Last year, the Pirates finished dead last in team ERA and were the only team that averaged five earned runs allowed per game. This year, they’ve whittled that down substantially to 3.79, good for 13th in the majors.
While the last five weeks have been incredibly disheartening, it can’t take away from the progress made. The Pirates only need to win 10 of their last 34 games to reach 70 wins, which doesn’t sound like cause for celebration, but it would be their first such season since 2004.
While Andrew McCutchen hasn’t necessarily taken the gargantuan leap we thought he would this year, he continues to make progress, showing more power and patience and remaining a threat on the basepaths.
Unfortunately, Pedro Alvarez has completely flopped this year. Buoyed by his big finish last year when he was the NL’s Rookie of the Month in September, he was expected to take a huge step forward this year. Instead, Alvarez has bounced back and forth to Triple-A and has been extremely unproductive during his time in the Steel City.
Lyle Overbay regressed so far with the stick that the Buccos simply released him a few weeks ago. Neil Walker, who flashed some power promise as a rookie, has not built on that and his numbers are down almost across the board. Shortstop Ronny Cedeno continues to prove he’s a sub par hitter, and after enjoying his finest season on the basepaths last year, he’s completely flopped in that regard in 2011 thereby eliminating his only saving grace from a Fantasy perspective.

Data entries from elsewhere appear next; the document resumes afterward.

(* ===== verification/ConfigStore.v ===== *)
(** * What the store of settings holds: src/bcmp/configuration.c

    The partitions stand for lists of keys with typed values; setters, getters and
    removals do on the arrays what they do on these lists.  What is needed of the CBOR
    library is the class [CborLaws]. *)
From S2P Require Import Prelude Util Crc Os Parts Configuration.

(** What a value says to the ones who read it. *)
Inductive cbor_item : Type :=
  | CborInt (z : Z)
  | CborFloat (f : Z)
  | CborText (s : bytes)
  | CborBytes (s : bytes).

Section items.
Context `{CborApi}.

Definition is_int (i : cbor_item) : bool := match i with CborInt _ => true | _ => false end.
Definition is_unsigned (i : cbor_item) : bool := match i with CborInt z => 0 <=? z | _ => false end.
Definition is_float (i : cbor_item) : bool := match i with CborFloat _ => true | _ => false end.
Definition is_text (i : cbor_item) : bool := match i with CborText _ => true | _ => false end.
Definition is_bytes (i : cbor_item) : bool := match i with CborBytes _ => true | _ => false end.

(** Copying [s] to a buffer that has room for it. *)
Definition copies (copy : bytes -> Z -> bool * bytes * Z) (s : bytes) : Prop :=
  forall buf, (length s <= length buf)%nat -> exists buf',
    copy buf (Z.of_nat (length buf)) = (true, buf', Z.of_nat (length s)) /\ take (length s) buf' = s
    /\ length buf' = length buf.

(** The getters on a value that is read as [i]. *)
Definition reads (v : CborValue) (i : cbor_item) : Prop :=
  match i with
  | CborInt z => (0 <= z -> cbor_value_get_uint64 v = Some z) /\ cbor_value_get_int64 v = Some z
  | CborFloat f => cbor_value_get_float v = Some f
  | CborText s => copies (cbor_value_copy_text_string v) s
  | CborBytes s => copies (cbor_value_copy_byte_string v) s
  end.

(** The bytes begin with the item [i]. *)
Definition shows (buf : bytes) (i : cbor_item) : Prop := exists v,
  cbor_parser_init buf = Some v /\ cbor_value_is_valid v = true
  /\ cbor_value_is_unsigned_integer v = is_unsigned i /\ cbor_value_is_integer v = is_int i
  /\ cbor_value_is_float v = is_float i /\ cbor_value_is_text_string v = is_text i
  /\ cbor_value_is_byte_string v = is_bytes i /\ cbor_value_is_array v = false /\ reads v i.

(** The encoder writes the item to a buffer of the size of a value. *)
Definition encodes (encode : bytes -> bool * bytes) (i : cbor_item) : Prop :=
  forall buf, length buf = MAX_CONFIG_BUFFER_SIZE_BYTES -> exists buf',
    encode buf = (true, buf') /\ length buf' = MAX_CONFIG_BUFFER_SIZE_BYTES /\ shows buf' i.

Class CborLaws : Prop := {
  cbor_uint z : 0 <= z < 2 ^ 32 -> encodes (cbor_encode_uint z) (CborInt z);
  cbor_int z : - 2 ^ 31 <= z < 2 ^ 31 -> encodes (cbor_encode_int z) (CborInt z);
  cbor_float f : 0 <= f < 2 ^ 32 -> encodes (cbor_encode_float f) (CborFloat f);
  (** a string's head has two bytes at most *)
  cbor_text s : bytes_ok s -> (length s <= 48)%nat -> encodes (cbor_encode_text_string s) (CborText s);
  cbor_bytes s : bytes_ok s -> (length s <= 48)%nat -> encodes (cbor_encode_byte_string s) (CborBytes s);
  (** what comes behind an item does not matter *)
  cbor_behind d rest i : shows d i -> shows (d ++ rest) i
}.
End items.

(** ** Keys *)

Definition key_ok (k : bytes) : Prop :=
  (length k < MAX_KEY_LEN_BYTES)%nat /\ Forall (fun c => is_key_char c = true /\ c <> 0) k.

Lemma strncmp_keys k k' r r' :
  Forall (fun c => is_key_char c = true /\ c <> 0) k -> length k = length k' ->
  strncmp_eq (length k) (k ++ r) (k' ++ r') = Some (bool_decide (k = k')).
Proof.
  revert k'. induction k as [|c k IH]; intros [|c' k'] Hk Hl; try done; cbn in *.
  apply Forall_cons in Hk as [[Hc Hz] Hk]. destruct (Z.eqb_spec c c') as [<-|Hne].
  - destruct (Z.eqb_spec c 0); [done|]. rewrite IH by (done || lia). f_equal. apply bool_decide_ext. naive_solver.
  - rewrite bool_decide_eq_false_2; [done|congruence].
Qed.

Lemma key_valid k r : key_ok k -> is_key_valid (k ++ r) (length k) = Some true.
Proof.
  intros [_ Hk]. induction k as [|c k IH]; cbn; [by destruct r|]. apply Forall_cons in Hk as [[Hc _] Hk].
  rewrite Hc. auto.
Qed.

Lemma c_string_key k r : key_ok k -> c_string (k ++ r) = (fun t => k ++ t) <$> c_string r.
Proof.
  intros [_ Hk]. induction k as [|c k IH]; cbn; [by destruct (c_string r)|]. apply Forall_cons in Hk as [[_ Hc] Hk].
  destruct (Z.eqb_spec c 0); [done|]. rewrite IH by done. by destruct (c_string r).
Qed.

(** The string that begins with a key leaves the key in front. *)
Lemma print_key_spec k r t buf :
  key_ok k -> c_string r = Some t -> length buf = MAX_KEY_LEN_BYTES ->
  exists rest, print_key buf (k ++ r) = Some (k ++ rest) /\ length (k ++ rest) = MAX_KEY_LEN_BYTES.
Proof.
  intros Hk Ht Hl. unfold print_key. rewrite c_string_key, Ht by done. cbn [fmap option_fmap option_map mbind option_bind].
  destruct Hk as [Hk _]. rewrite Hl. unfold MAX_KEY_LEN_BYTES in *.
  rewrite take_app_ge by lia. rewrite <- app_assoc. set (tl := take _ t ++ [0]).
  assert (Hlen : (length (k ++ tl) <= 32)%nat).
  { unfold tl. rewrite !length_app, length_take. cbn [length]. lia. }
  unfold write_at. destruct (Nat.leb_spec (0 + length (k ++ tl)) (length buf)); [|lia].
  exists (tl ++ drop (length (k ++ tl)) buf). rewrite app_assoc. split.
  - unfold blit. by rewrite take_0.
  - rewrite length_app, length_drop. lia.
Qed.

(** ** Partitions *)

Abbreviation entry := (bytes * cbor_item)%type.

(** The place of a key. *)
Fixpoint key_place (k : bytes) (es : list entry) : option nat :=
  match es with
  | [] => None
  | e :: es => if bool_decide (fst e = k) then Some 0%nat else S <$> key_place k es
  end.

Section store.
Context `{CborApi}.

(** Strings that a getter's buffer of fifty bytes has room for. *)
Definition item_fits (i : cbor_item) : Prop :=
  match i with CborText s | CborBytes s => (length s <= MAX_CONFIG_BUFFER_SIZE_BYTES)%nat | _ => True end.

(** One place of the arrays. *)
Definition slot_ok (k : ConfigKey) (v : bytes) (e : entry) : Prop :=
  key_ok (fst e) /\ key_len k = Z.of_nat (length (fst e))
  /\ (exists rest, key_buf k = fst e ++ rest) /\ shows v (snd e) /\ item_fits (snd e).

Record partition_ok (p : ConfigPartition) (es : list entry) : Prop := {
  po_keys : length (keys p) = MAX_NUM_KV;
  po_values : length (values p) = MAX_NUM_KV;
  po_bufs : Forall (fun k => length (key_buf k) = MAX_KEY_LEN_BYTES) (keys p);
  po_vals : Forall (fun v => length v = MAX_CONFIG_BUFFER_SIZE_BYTES) (values p);
  po_num : numKeys p = Z.of_nat (length es);
  po_max : (length es <= MAX_NUM_KV)%nat;
  po_nodup : NoDup (fst <$> es);
  po_slots i e : es !! i = Some e -> exists k v, keys p !! i = Some k /\ values p !! i = Some v /\ slot_ok k v e
}.

Lemma find_key_loop_spec p es n i k r :
  (forall j e, drop i es !! j = Some e -> exists kk v, keys p !! (i + j)%nat = Some kk
     /\ values p !! (i + j)%nat = Some v /\ slot_ok kk v e) ->
  key_ok k -> n = length (drop i es) ->
  find_key_loop n i p (k ++ r) (Z.of_nat (length k))
  = Some ((fun j => (i + j)%nat) <$> key_place k (drop i es)).
Proof.
  revert i. induction n as [|n IH]; intros i Hs Hk Hn; cbn.
  { symmetry in Hn. apply nil_length_inv in Hn. by rewrite Hn. }
  destruct (drop i es) as [|e l] eqn:E; [done|]. cbn [length] in Hn.
  assert (Hd : drop (S i) es = l) by (rewrite <- Nat.add_1_r, <- drop_drop, E; done).
  destruct (Hs 0%nat e eq_refl) as (kk & v & Hkk & _ & (Hke & Hlen & (rest & Hbuf) & _)).
  rewrite Nat.add_0_r in Hkk. rewrite Hkk. cbn [mbind option_bind key_place].
  assert (Hnext : find_key_loop n (S i) p (k ++ r) (Z.of_nat (length k))
    = Some ((fun j => (i + j)%nat) <$> (S <$> key_place k l))).
  { rewrite IH, Hd.
    - f_equal. rewrite <- option_fmap_compose. apply option_fmap_ext. intros j. cbn. lia.
    - rewrite Hd. intros j e' Hj. specialize (Hs (S j) e' Hj). by rewrite <- Nat.add_succ_comm in Hs.
    - done.
    - rewrite Hd. lia. }
  rewrite Hlen. destruct (Z.eqb_spec (Z.of_nat (length (fst e))) (Z.of_nat (length k))) as [Hl|Hl].
  - rewrite Nat2Z.id, Hbuf, strncmp_keys by (destruct Hk; done || lia). cbn [mbind option_bind].
    destruct (decide (fst e = k)) as [He|He].
    + rewrite !bool_decide_eq_true_2 by done. cbn. by rewrite Nat.add_0_r.
    + rewrite !bool_decide_eq_false_2 by congruence. exact Hnext.
  - cbn [mbind option_bind]. rewrite bool_decide_eq_false_2 by congruence. exact Hnext.
Qed.

Lemma find_key_spec p es k r :
  partition_ok p es -> key_ok k ->
  find_key_idx p (k ++ r) (Z.of_nat (length k)) = Some (key_place k es).
Proof.
  intros Hp Hk. unfold find_key_idx. rewrite (po_num _ _ Hp), Nat2Z.id.
  rewrite (find_key_loop_spec p es _ 0) by (done || (rewrite drop_0; first [done|apply (po_slots _ _ Hp)])).
  rewrite drop_0. f_equal. by destruct (key_place k es).
Qed.

Lemma place_some k es j : key_place k es = Some j -> exists i, es !! j = Some (k, i).
Proof.
  revert j. induction es as [|[k' i'] es IH]; intros j; cbn; [done|]. case_bool_decide as E; cbn in E.
  - intros [= <-]. subst. by exists i'.
  - destruct (key_place k es); [|done]. intros [= <-]. by apply IH.
Qed.

Lemma place_none k es : key_place k es = None -> k ∉ fst <$> es.
Proof.
  induction es as [|[k' i'] es IH]; cbn; [by intros _ ?%not_elem_of_nil|]. case_bool_decide as E; [done|].
  destruct (key_place k es); [done|]. intros _ [<-|?]%elem_of_cons; [done|by apply IH].
Qed.

(** The list with a key set, and with a key removed. *)
Definition put_item (k : bytes) (i : cbor_item) (es : list entry) : list entry :=
  match key_place k es with Some j => <[j := (k, i)]> es | None => es ++ [(k, i)] end.
Definition drop_key (k : bytes) (es : list entry) : list entry :=
  match key_place k es with Some j => delete j es | None => es end.
(** The place that a key is written to. *)
Definition place_for (k : bytes) (es : list entry) : nat := default (length es) (key_place k es).

Lemma put_item_lookup k i es j :
  put_item k i es !! j = if decide (j = place_for k es) then Some (k, i) else es !! j.
Proof.
  unfold put_item, place_for. destruct (key_place k es) as [n|] eqn:E; cbn.
  - apply place_some in E as [i0 E]. apply lookup_lt_Some in E. case_decide as Hj.
    + subst. by apply list_lookup_insert_eq.
    + by apply list_lookup_insert_ne.
  - case_decide as Hj.
    + subst j. by apply list_lookup_middle.
    + destruct (decide (j < length es)%nat); [by rewrite lookup_app_l|].
      transitivity (@None entry); [|symmetry]; apply lookup_ge_None_2; rewrite ?length_app; cbn; lia.
Qed.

Outfielder Jose Tabata is another of the Pirates’ fine 2010 rookie crop that has endured a sophomore slump. He’s improved his on-base skills this year, but a quad injury cost him weeks. Still, the Pirates are obviously enthused with his progress, signing him to a six-year extension earlier this week.
Outfielder/first baseman Garrett Jones has jacked his OPS by 55 points, but is seeing much less action as he’s being sat against lefties. Mind you, it’s with good reason – he’s only hitting .164 with a 530 OPS against southpaws after last year being at least somewhat competitive against them (.220 BA, 621 OPS).
Yep, pretty much all the pleasant –and surprising – news for the Pirates has come on the mound. Closer Joel Hanrahan, a prime candidate to lose his job heading into the season, has been absolute money. Daniel McCutchen and Jose Veras have both been revelations in the bullpen.
Jeff Karstens, Charlie Morton, Paul Maholm, James McDonald and Kevin Correia – a rotation expected to get hammered all year long, has instead been very strong.
Karstens has slightly upped his still very modest K rate, but the 15 quality starts in 23 tries is what really catches the eye. Morton’s strikeout rate has headed in the opposite direction, but he’s somehow finding a way to actually win games, thanks mostly to a massively improved hit rate.
Maholm also cut his hit rate dramatically, but a shoulder injury could keep him out for the rest of the year. McDonald has not been able to duplicate the strikeout rate he flashed last year, but he’s the closest thing the Pirates have to a dominant hurler. And Correia, whose career looked over after his 2010 disaster, was a stud in the first half, before realizing that he was still Kevin Correia from July on. He’s also landed on the DL this week.